- Developers: ab initio research group, Massachusetts Institute of Technology
- Release: 2006; 20 years ago
- Stable release: 1.34.0 / July 9, 2026; 2 months ago
- Written in: C++, Python, Scheme
- Operating system: Linux, macOS
- Type: Simulation software
- License: GNU General Public License
- Website: meep.readthedocs.io/en/latest/
- Repository: github.com/NanoComp/meep

= Meep (software) =

Software for electromagnetic simulations

Meep (MIT Electromagnetic Equation Propagation) is a free and open-source software package for electromagnetic simulations, developed by ab initio research group at Massachusetts Institute of Technology in 2006. Operating under Unix-like systems, it uses finite-difference time-domain method with perfectly matched layer or periodic boundary conditions for field computation.
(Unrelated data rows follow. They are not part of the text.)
(** * duckdb-sleep: the [sleep], [sleep_for] and [sleep_until] scalar functions

    A shallow embedding of [src/sleep_extension.cpp].

    - C++ [double] is IEEE 754 binary64, embedded as [spec_float] with
      [prec = 53] and [emax = 1024]; every arithmetic operation and every
      comparison of the source is the corresponding rounding operation of
      [SpecFloat].
    - [int32_t]/[int64_t] values are [Z]; the one integer operation of the
      source that can leave its type (the timestamp subtraction) has its
      wrap-around written out.
    - The client context, the two clocks and the calls of
      [std::this_thread::sleep_for] are an explicit [World] threaded
      through every function; exceptions are an [outcome]. *)

From Stdlib Require Import ZArith Lia Bool List String.
From Stdlib Require Import SpecFloat.
Import ListNotations.

Local Open Scope Z_scope.

(** ** IEEE 754 binary64 *)

Module Binary64.

Definition prec : Z := 53.
Definition emax : Z := 1024.

Definition double : Type := spec_float.

(** [static_cast<double>(n)] for an integer [n]: round to nearest, ties
    to even. *)
Definition of_int (n : Z) : double := binary_normalize prec emax n 0 false.

Definition zero : double := S754_zero false.
Definition pinf : double := S754_infinity false.
Definition ninf : double := S754_infinity true.
Definition nan : double := S754_nan.

(** [std::isnan] and [std::isinf]. *)
Definition isnan (x : double) : bool :=
  match x with S754_nan => true | _ => false end.

Definition isinf (x : double) : bool :=
  match x with S754_infinity _ => true | _ => false end.

Definition add : double -> double -> double := SFadd prec emax.
Definition sub : double -> double -> double := SFsub prec emax.
Definition mul : double -> double -> double := SFmul prec emax.
Definition div : double -> double -> double := SFdiv prec emax.

(** The comparison operators [<], [<=], [==] of C++ on doubles: all
    false as soon as one side is NaN. *)
Definition ltb : double -> double -> bool := SFltb.
Definition leb : double -> double -> bool := SFleb.
Definition eqb : double -> double -> bool := SFeqb.
(** * Verification of [advanced-vector/vector.h]

    A shallow embedding of the two class templates of the header,
    [RawMemory<T>] and [Vector<T>], and of the standard-library algorithms
    they call, followed by theorems about the public operations.

    Modelling decisions.

    - Raw memory is a heap of blocks.  A block is a list of slots, a slot is
      [None] while it is raw and [Some x] while it holds a live object of
      value [x].  A [T*] is a block (or the null pointer) and an offset.
    - [Vector] objects live in an object store indexed by their address, so
      that the tests [this != &rhs] and the two-object operations are
      modelled with the aliasing the source has.  Local [RawMemory] objects
      are let-bound values whose destructor is called explicitly, both at
      the end of the scope and while an exception unwinds through it.
    - Every operation is a function from a state to an outcome: normal
      return, a C++ exception in flight, or undefined behaviour (a read or
      destruction of a raw slot, construction over a live one, an access out
      of a block, a double free, an exception escaping a [noexcept]
      function).
    - The element type is a parameter: which of its constructors and
      assignments throw (as a function of the value they receive), and what
      a move leaves behind.  A copy yields the value it copies.
    - The allocator has a budget [avail] of slots; [operator new] throws when
      a request exceeds it, and [operator delete] gives the slots back.
    - [size_t] is [nat], without wrap-around.  The header computes two
      products on it.  [capacity * 2] is computed for a full vector: a block
      that was allocated has at most [PTRDIFF_MAX] bytes, hence fewer than
      [2^63] slots, so the product stays below [2^64].  The byte count
      [n * sizeof(T)] inside [Allocate] is computed without a check: for
      [n ≥ 2^64 / sizeof(T)] it wraps, [operator new] is asked for a small
      block and may well return one.  The model has no such case; it is
      exact for the requests whose byte count does not wrap.  Those include
      every request within the budget (memory that is there can be
      addressed), the size of a live vector and the doubled capacity of a
      full one.  The theorems let an allocation fail only for the latter
      two; for a size chosen by the caller ([Vector(n)], [Reserve(n)],
      [Resize(n)]) they take the request to be within the budget. *)

From stdpp Require Import gmap list.
(* ===== verification/_CoqProject ===== *)
-Q . S2P
Prelude.v
Abi.v
Ring.v
PipeDefs.v
PipeCopy.v
PipeFifo.v
PipeSide.v
PipeRead.v
PipeWrite.v
PipeWait.v
PipeApi.v
PipeStream.v
PipeTrace.v
PipeLife.v
PipeTheorems.v
Udp.v
Process.v
Server.v
Client.v
ProcessSpecs.v
ServerSpecs.v
ServerEvents.v
ServerRuns.v
Handshake.v
ClientSpecs.v
UdpTheorems.v
Session.v
Handlers.v
HandlerSpecs.v
HandlerTheorems.v
KDefs.v
KEvent.v
KMemory.v
KIoctl.v
KFile.v
KRules.v
KKeeps.v
KState.v
KSpecs.v
KMemSpecs.v
KOffer.v
KReceive.v
KMap.v
KRuns.v
KTheorems.v
KMapTheorems.v
Stack.v
StackTheorems.v
Definition __xen_shm_pipe_send_signal : M world Z :=
  bump stat_ssig ;;
  let* p := get_priv in
  let* a := sys (SysSsig (fd p)) in
  ret (ans_ret a).

(** The call passes [&p->await_op]: the kernel writes [remaining_ms] back. *)
Definition __xen_shm_pipe_wait_signal : M world Z :=
  bump stat_await ;;
  let* p := get_priv in
  let* a := sys (SysAwait (fd p) (await_op p)) in
  when (ans_ret a =? 0) (put_priv (λ p, set_await_op
    (IoctlargAwait (request_flags (await_op p)) (timeout_ms (await_op p)) (ans_out1 a)) p)) ;;
  ret (ans_ret a).

(** [remaining_ms] is not set by the caller: [garbage] is what the stack held. *)
Definition __xen_shm_pipe_prone_for_epipe (garbage : Z) : M world Z :=
  bump stat_prone ;;
  let* p := get_priv in
  let* a := sys (SysAwait (fd p) (IoctlargAwait XEN_SHM_IOCTL_AWAIT_INIT 1 garbage)) in
  let* e := get_errno in
  ret (if (ans_ret a <? 0) && (e =? EPIPE) then -1 else 0).
End Signals.

(** ** What the two ends may do to the shared area *)

(** The indices are in range of a buffer of [size] bytes. *)
Definition ring_wf (size : Z) (s : pipe_shared) : Prop :=
  len (buffer s) = size ∧ 0 ≤ read s < size ∧ 0 ≤ write s < size.

(** The bytes written and not yet read, oldest first. *)
Definition held (s : pipe_shared) : Z := used (len (buffer s)) (read s) (write s).
Definition content (s : pipe_shared) : list Z := slice (buffer s) (read s) (held s).

(** A step of the reader takes bytes from the front of the queue and leaves the
    rest of the writer's data alone; a step of the writer appends to the queue. *)
Definition reader_step (size : Z) (s s' : pipe_shared) : Prop :=
  ring_wf size s' ∧ write s' = write s ∧ buffer s' = buffer s ∧
  ∃ k, 0 ≤ k ≤ held s ∧ content s' = drop (Z.to_nat k) (content s).
Definition writer_step (size : Z) (s s' : pipe_shared) : Prop :=
  ring_wf size s' ∧ read s' = read s ∧ content s `prefix_of` content s'.

(** What the other end appended, or consumed, over a trace. *)
Fixpoint appended (tr : list (actor * pipe_shared * pipe_shared)) : list Z :=
  match tr with
  | (Peer, s, s') :: tr => appended tr ++ drop (length (content s)) (content s')
  | _ :: tr => appended tr
  | [] => []
  end.
Fixpoint consumed (tr : list (actor * pipe_shared * pipe_shared)) : list Z :=
  match tr with
  | (Peer, s, s') :: tr => consumed tr ++ take (length (content s) - length (content s')) (content s)
  | _ :: tr => consumed tr
  | [] => []
  end.

(** Every change this end made satisfies [R]. *)
Definition own_steps (R : pipe_shared → pipe_shared → Prop)
    (tr : list (actor * pipe_shared * pipe_shared)) : Prop :=
  Forall (λ '(a, s, s'), a = Self → R s s') tr.

(** ** The clock never goes back *)

Definition ticks {A} (m : M world A) : Prop :=
  ∀ w a w', m w = Done a w' → (clock w ≤ clock w')%nat.

Create HintDb ticks.

Lemma ticks_ret {A} (a : A) : ticks (ret a).
Proof. by intros w ? ? [= <- <-]. Qed.

Lemma ticks_bind {A B} (m : M world A) (k : A → M world B) :
  ticks m → (∀ a, ticks (k a)) → ticks (bind m k).
Proof.
  intros Hm Hk w b w'. unfold bind. destruct (m w) as [a w1| |] eqn:E; [|done|done].
  intros E'. etrans; [by eapply Hm | by eapply Hk].
Qed.

Lemma ticks_if {A} (b : bool) (m1 m2 : M world A) : ticks m1 → ticks m2 → ticks (if b then m1 else m2).
Proof. by destruct b. Qed.

Lemma ticks_when b (m : M world unit) : ticks m → ticks (when b m).
Proof. intros. apply ticks_if; [done | apply ticks_ret]. Qed.

#[export] Hint Resolve ticks_ret ticks_if ticks_when : ticks.
#[export] Hint Extern 2 (ticks (bind _ _)) => apply ticks_bind; [|intros ?] : ticks.

Section Ticks.
Context `{!PipeEnv}.

Lemma ticks_local {A} (m : M world A) :
  (∀ w a w', m w = Done a w' → clock w' = clock w) → ticks m.
Proof. intros Hm w a w' E. by rewrite (Hm _ _ _ E). Qed.

Lemma ticks_interfere : ticks interfere.
Proof. intros w ? ? [= <- <-]. simpl. lia. Qed.
Lemma ticks_load {A} (f : pipe_shared → A) : ticks (load f).
Proof. apply ticks_bind; [apply ticks_interfere|]. by intros _ w ? ? [= <- <-]. Qed.
Lemma ticks_store f : ticks (store f).
Proof. apply ticks_bind; [apply ticks_interfere|]. intros _ w ? ? [= <- <-]. simpl. lia. Qed.
Lemma ticks_get_priv : ticks get_priv.
Proof. apply ticks_local. intros w ? ?. unfold get_priv. case_match; [by intros [= <- <-] | done]. Qed.
Lemma ticks_put_priv f : ticks (put_priv f).
Proof. apply ticks_local. intros w ? ?. unfold put_priv. case_match; [by intros [= <- <-] | done]. Qed.
Lemma ticks_set_errno e : ticks (set_errno e).
Proof. apply ticks_local. by intros w ? ? [= <- <-]. Qed.
Lemma ticks_get_errno : ticks get_errno.
Proof. apply ticks_local. by intros w ? ? [= <- <-]. Qed.
Lemma ticks_sys c : ticks (sys c).
Proof.
  apply ticks_bind; [apply ticks_interfere|]. intros _ w ? ? [= <- <-].
  case_match; simpl; lia.
Qed.
End Ticks.

#[export] Hint Resolve ticks_load ticks_store ticks_get_priv ticks_put_priv ticks_set_errno
  ticks_get_errno ticks_sys : ticks.
#[export] Hint Extern 1 (ticks (bump _)) => unfold bump : ticks.
#[export] Hint Extern 1 (ticks (reader_flags_or _)) => unfold reader_flags_or, flags_or : ticks.
#[export] Hint Extern 1 (ticks (reader_flags_clear _)) => unfold reader_flags_clear, flags_clear : ticks.
#[export] Hint Extern 1 (ticks (writer_flags_or _)) => unfold writer_flags_or, flags_or : ticks.
#[export] Hint Extern 1 (ticks (writer_flags_clear _)) => unfold writer_flags_clear, flags_clear : ticks.

Lemma ticks_send_signal `{!PipeEnv} : ticks __xen_shm_pipe_send_signal.
Proof. unfold __xen_shm_pipe_send_signal. auto 10 with ticks. Qed.
Lemma ticks_wait_signal `{!PipeEnv} : ticks __xen_shm_pipe_wait_signal.
Proof. unfold __xen_shm_pipe_wait_signal. auto 10 with ticks. Qed.
Lemma ticks_prone `{!PipeEnv} g : ticks (__xen_shm_pipe_prone_for_epipe g).
Proof. unfold __xen_shm_pipe_prone_for_epipe. auto 10 with ticks. Qed.
#[export] Hint Resolve ticks_send_signal ticks_wait_signal ticks_prone : ticks.
(** The queue is still empty at the second look: close, break or react. *)
Lemma wp_reader_empty g x0 wflags w0 w :
  ring_wf size (sh w0) → live w0 = true → quiet size w0 w → count_ok x0 →
  (∀ T, filled_from size T → (clock w0 < T)%nat) →
  (has wflags XSHMP_CLOSED = true → close_is_final → writer_closed (sh w) ∧ content (sh w) = []) →
  let x := WaitLocals (loop_count x0 - 1) (active_count x0) true in
  wp (if has wflags XSHMP_CLOSED then ret (Return 0)
      else check_broken g x (λ x,
        let* p := get_priv in
        if saw_epipe p then set_errno EPIPE ;; ret (Return (-1))
        else react wflags reader_sleep x)) (reader_round w0 x0) w.
Proof.
  intros Hwf Hl H0 Hcnt HT Hcl x. pose proof (quiet_wf _ _ _ H0) as Hwfw.
  assert (live w = true) as Hlw by (by eapply live_quiet).
  apply wp_if; intros Hc; [apply wp_ret; split; [done|]; left; auto|].
  assert (∀ x' w', quiet size w w' → count_ok x' → (broken → loop_count x' = loop_count x0 - 1) →
    wp (let* p := get_priv in
        if saw_epipe p then set_errno EPIPE ;; ret (Return (-1))
        else react wflags reader_sleep x') (reader_round w0 x0) w') as Hk.
  { intros x' w1 H1 Hx Hbr. pose proof (quiet_trans _ _ _ _ Hwf H0 H1) as H01.
    apply wp_bind, wp_get_priv; [by eapply live_quiet|].
    apply wp_if; intros _.
    - apply wp_bind, (wp_set_errno size); [by eapply quiet_wf|]. intros w2 H2 He. apply wp_ret.
      split; [by eapply quiet_trans|]. by right.
    - apply (wp_react size); [done | by eapply quiet_wf | by eapply live_quiet | |].
      + intros x2 w2 H2 E _. split; [by eapply quiet_trans|]. unfold count_ok in *. by rewrite E.
      + apply wp_reader_sleep; [by eapply quiet_wf | by eapply live_quiet | |].
        * intros w2 H2. split; [by eapply quiet_trans | done].
        * intros w2 H2 Hnb. split; [by eapply quiet_trans|]. right. by split. }
  apply (wp_check_broken size); [done | done | done | | |].
  - simpl. intros Hne. apply Hk; [by apply quiet_refl | unfold count_ok in *; simpl; lia | done].
  - intros w1 H1 Hnb. apply Hk; [done | unfold count_ok, XEN_SHM_PIPE_WAIT_LOOP_LIMIT; simpl; lia | done].
  - intros w1 H1 He _. split; [by eapply quiet_trans|]. by right.
Qed.

Lemma reader_quiet_read w w' : quiet size w w' → read (sh w') = read (sh w).
Proof. by intros [(_ & _ & (_ & ? & _) & _) _]. Qed.

(** A look that finds the index moved finds something to read. *)
Lemma reader_sees w w' :
  ring_wf size (sh w) → quiet size w w' → read (sh w) ≠ write (sh w') → 0 < held (sh w').
Proof.
  intros Hwf Hq Hne. pose proof (quiet_wf _ _ _ Hq) as Hwf'.
  pose proof (held_range _ _ Hwf'). pose proof (held_zero _ _ Hwf') as Hz.
  rewrite (reader_quiet_read _ _ Hq) in Hz. destruct (decide (held (sh w') = 0)); [tauto | lia].
Qed.

Lemma wp_wait_reader_body g x w :
  ring_wf size (sh w) → live w = true → count_ok x →
  wp (wait_reader_body g (read (sh w)) x) (reader_round w x) w.
Proof.
  intros Hwf Hl Hcnt. apply wp_bind, wp_load_now.
  pose proof (drifts_interfere size set_reader_flags peer_relies w Hwf) as (H1 & _).
  assert (∀ T, filled_from size T → read (sh w) = write (sh (peer_ran w)) → (clock w < T)%nat) as HT.
  { intros T HT E. destruct (decide (clock w < T)%nat) as [|Hge]; [done|].
    specialize (HT (clock w) (sh w) ltac:(lia) Hwf).
    pose proof (proj2 (held_zero _ _ (quiet_wf _ _ _ H1))) as Hz.
    rewrite (reader_quiet_read _ _ H1) in Hz. specialize (Hz E). simpl in *. lia. }
  set (w1 := peer_ran w) in *.
  apply wp_if; intros E; bool_hyps; [apply wp_ret; split; [done|]; by apply reader_sees with w|].
  apply wp_bind, (wp_load_drifts size set_reader_flags peer_relies); [by eapply quiet_wf|].
  intros w2 (H2 & _). pose proof (quiet_trans _ _ _ _ Hwf H1 H2) as H02.
  apply wp_bind, (wp_flags_or size _ peer_relies reader_own); [by eapply quiet_wf|].
  intros w3 (H3 & _ & _ & HP3). pose proof (quiet_trans _ _ _ _ Hwf H02 H3) as H03.
  apply wp_bind, (wp_load_drifts size set_reader_flags peer_relies); [by eapply quiet_wf|].
  intros w4 (H4 & _ & _ & HP4). pose proof (quiet_trans _ _ _ _ Hwf H03 H4) as H04.
  rewrite count_down by done.
  apply wp_if; intros E4; bool_hyps; [apply wp_ret; split; [done|]; by apply reader_sees with w|].
  apply wp_reader_empty; [done | done | done | done | auto |].
  intros Hc Hfin. split.
  - apply HP4, HP3; [intros t s; apply Hfin | done | intros t s; apply Hfin | done | done].
  - apply content_nil, held_zero with size; [by eapply quiet_wf|].
    by rewrite (reader_quiet_read _ _ H04).
Qed.

(** Each round takes time. *)
Lemma ticks_wait_reader_rest g read_p x :
  ∀ v : Z, ticks (if negb (read_p =? v) then ret (Break x) else
    let* wflags := load writer_flags in
    let count := u32 (loop_count x - 1) in
    reader_flags_or XSHMP_WAITING ;;
    let* w := load write in
    let x := WaitLocals count (active_count x) true in
    if negb (read_p =? w) then ret (Break x)
    else if has wflags XSHMP_CLOSED then ret (Return 0)
    else check_broken g x (λ x,
      let* p := get_priv in
      if saw_epipe p then set_errno EPIPE ;; ret (Return (-1))
      else react wflags reader_sleep x)).
Proof. intros v. unfold check_broken, react, reader_sleep. auto 40 with ticks. Qed.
Meep supports dispersive, nonlinear and anisotropic media, and features subpixel smoothing and parallelization, as well as an embedded frequency-domain solver for steady-state fields and eigenmode expansion. The package was subsequently expanded to include an adjoint solver for topology optimization and inverse design, and a Python interface.

The software is widely adopted by optics and photonics communities, with applications including the analysis and design of metalenses and photonic crystals.